Exercise objective
Whatever the records say, repeat them exactly as given.

Saved data entries
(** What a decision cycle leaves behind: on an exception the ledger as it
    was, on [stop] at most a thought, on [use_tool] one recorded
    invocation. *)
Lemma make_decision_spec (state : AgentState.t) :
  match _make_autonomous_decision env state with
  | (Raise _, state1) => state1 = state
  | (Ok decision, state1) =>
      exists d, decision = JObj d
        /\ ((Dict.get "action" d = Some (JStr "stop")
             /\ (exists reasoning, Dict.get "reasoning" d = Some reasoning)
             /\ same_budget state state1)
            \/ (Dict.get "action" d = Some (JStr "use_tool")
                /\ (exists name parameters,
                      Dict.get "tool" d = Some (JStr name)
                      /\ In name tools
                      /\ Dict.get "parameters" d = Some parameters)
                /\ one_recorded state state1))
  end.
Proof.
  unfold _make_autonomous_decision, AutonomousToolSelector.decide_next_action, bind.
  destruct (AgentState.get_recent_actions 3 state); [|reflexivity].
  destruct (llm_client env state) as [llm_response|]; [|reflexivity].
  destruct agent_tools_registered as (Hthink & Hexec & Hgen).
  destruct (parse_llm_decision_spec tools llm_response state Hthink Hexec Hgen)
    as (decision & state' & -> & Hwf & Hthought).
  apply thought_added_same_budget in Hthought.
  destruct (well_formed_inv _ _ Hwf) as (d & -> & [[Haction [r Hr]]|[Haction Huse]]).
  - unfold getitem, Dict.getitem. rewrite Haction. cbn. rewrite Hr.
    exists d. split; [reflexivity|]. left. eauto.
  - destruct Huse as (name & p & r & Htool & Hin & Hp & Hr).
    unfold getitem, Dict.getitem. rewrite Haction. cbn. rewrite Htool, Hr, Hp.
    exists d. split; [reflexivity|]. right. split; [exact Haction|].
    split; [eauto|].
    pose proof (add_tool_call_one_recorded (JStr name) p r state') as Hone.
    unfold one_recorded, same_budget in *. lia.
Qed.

Solution to this task
(** What a decision cycle leaves behind: on an exception the ledger as it
    was, on [stop] at most a thought, on [use_tool] one recorded
    invocation. *)
Lemma make_decision_spec (state : AgentState.t) :
  match _make_autonomous_decision env state with
  | (Raise _, state1) => state1 = state
  | (Ok decision, state1) =>
      exists d, decision = JObj d
        /\ ((Dict.get "action" d = Some (JStr "stop")
             /\ (exists reasoning, Dict.get "reasoning" d = Some reasoning)
             /\ same_budget state state1)
            \/ (Dict.get "action" d = Some (JStr "use_tool")
                /\ (exists name parameters,
                      Dict.get "tool" d = Some (JStr name)
                      /\ In name tools
                      /\ Dict.get "parameters" d = Some parameters)
                /\ one_recorded state state1))
  end.
Proof.
  unfold _make_autonomous_decision, AutonomousToolSelector.decide_next_action, bind.
  destruct (AgentState.get_recent_actions 3 state); [|reflexivity].
  destruct (llm_client env state) as [llm_response|]; [|reflexivity].
  destruct agent_tools_registered as (Hthink & Hexec & Hgen).
  destruct (parse_llm_decision_spec tools llm_response state Hthink Hexec Hgen)
    as (decision & state' & -> & Hwf & Hthought).
  apply thought_added_same_budget in Hthought.
  destruct (well_formed_inv _ _ Hwf) as (d & -> & [[Haction [r Hr]]|[Haction Huse]]).
  - unfold getitem, Dict.getitem. rewrite Haction. cbn. rewrite Hr.
    exists d. split; [reflexivity|]. left. eauto.
  - destruct Huse as (name & p & r & Htool & Hin & Hp & Hr).
    unfold getitem, Dict.getitem. rewrite Haction. cbn. rewrite Htool, Hr, Hp.
    exists d. split; [reflexivity|]. right. split; [exact Haction|].
    split; [eauto|].
    pose proof (add_tool_call_one_recorded (JStr name) p r state') as Hone.
    unfold one_recorded, same_budget in *. lia.
Qed.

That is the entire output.